Pence Spends Entire Meeting With Taoiseach Thinking About Kissing Him


US VICE president and ardent bigot, Mike Pence, has spent the entirety of his behind-closed-doors meeting with Irish leader Leo Varadkar contemplating what it would be like to place his mouth on the soft, supple lips of the 39-year-old Irishman.

“Don’t think about kissing him, don’t think about kissing him,” ran the internal monologue in Pence’s head as he engaged in polite small talk with the openly gay leader of Ireland, before confirming to himself it was a good idea he banned media from attending and reporting on the meeting with the broad-shouldered, classically handsome Irish hunk.

“But what would it be like to touch a penis that wasn’t mine,” Pence’s head added, contorting his soul into a shape that made him feel all sorts of odd, but very familiar feelings, like planting a kiss on the lips of the Irish leader he was currently locking eyes with.

The meeting, which was meant to be a straightforward and perfunctory discussion which allowed both the Irish and American political class to pretend there is a sustained and special connection between the two nations, became continuously derailed by the US vice president’s predilection for sinful thoughts.

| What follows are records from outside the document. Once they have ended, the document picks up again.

(* ===== verification/Syscall.v ===== *)
(** * System call arguments (second experiment, [syscall.c]): model

    The functions that fetch the arguments of a system call from the trapframe and
    from user memory. The dispatcher of the same file is in [SyscallTable]. *)

From S2P Require Import Prelude.
From S2P Require Import Memory.
From S2P Require Import Riscv.
From S2P Require Import PageAlloc.
From S2P Require Import FreeList.
From S2P Require Import KallocSingle.
From S2P Require Import ProcState.
From S2P Require Import Kernel2.

(** The number with the given little-endian bytes. *)
Definition of_bytes (l : list Z) : Z := fold_right (fun b x => b + 256 * x) 0 l.

(** [strlen] of a buffer whose contents are known up to the end of [l]. *)
Fixpoint strlen (l : list Z) : option Z :=
  match l with
  | [] => None
  | c :: l' => if c =? 0 then Some 0 else Z.succ <$> strlen l'
  end.

Module Syscall.
Section ops.
Context `{Params2} `{UserVm} {F : Type}.

Abbreviation P := (M (kernel F)).

(** [None] for -1. *)
Definition fetchaddr (addr : Z) : P (option Z) :=
  q ← mine;
  if (p_sz q <=? addr) || (p_sz q <? u64 (addr + 8)) then mret None else
  r ← vm (copyin (p_pagetable q) addr 8);
  if negb (snd r =? 0) then mret None else mret (Some (of_bytes (fst r))).

(** The bytes stored in [buf], and the result. *)
Definition fetchstr (addr max : Z) : P (list Z * Z) :=
  q ← mine;
  r ← vm (copyinstr (p_pagetable q) addr max);
  if snd r <? 0 then mret r else
  match strlen (fst r) with
  | Some n => mret (fst r, n)
  | None => fail (Undefined "strlen")
  end.

Definition argraw (n : Z) : P Z :=
  q ← mine;
  if (0 <=? n) && (n <=? 5) then load64 (u64 (p_trapframe q + tf_a n)) else panic "argraw".

(** They always return 0; the result here is what they store. *)
Definition argint (n : Z) : P Z := x ← argraw n; mret (s32 x).
Definition argaddr (n : Z) : P Z := argraw n.

Definition argstr (n max : Z) : P (list Z * Z) := addr ← argaddr n; fetchstr addr max.

(** The string in the buffer. *)
Definition str (r : list Z * Z) : list Z := take (Z.to_nat (snd r)) (fst r).
End ops.
End Syscall.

“Fuck, that accent gets me every time,” Pence added as he gripped the arms of his chair tighter and tighter with each and every word the tall, slim and intelligent Irish leader said, reminding Pence of Cary Grant and a time when men were men.

At the end of the meeting, which was heralded as a warm and successful chat, Pence gifted Taoiseach Varadkar a copy of the Old Testament with all the bits about how he is an abomination helpfully highlighted, as well as presenting him with a gift voucher for a gay conversion therapy programme.

The Taoiseach had previously assured the media that while it has been said Pence is openly hostile and bigoted when it comes to the LGBTQ community, he definitely doesn’t believe in gay conversion therapy so that’s kind of cool.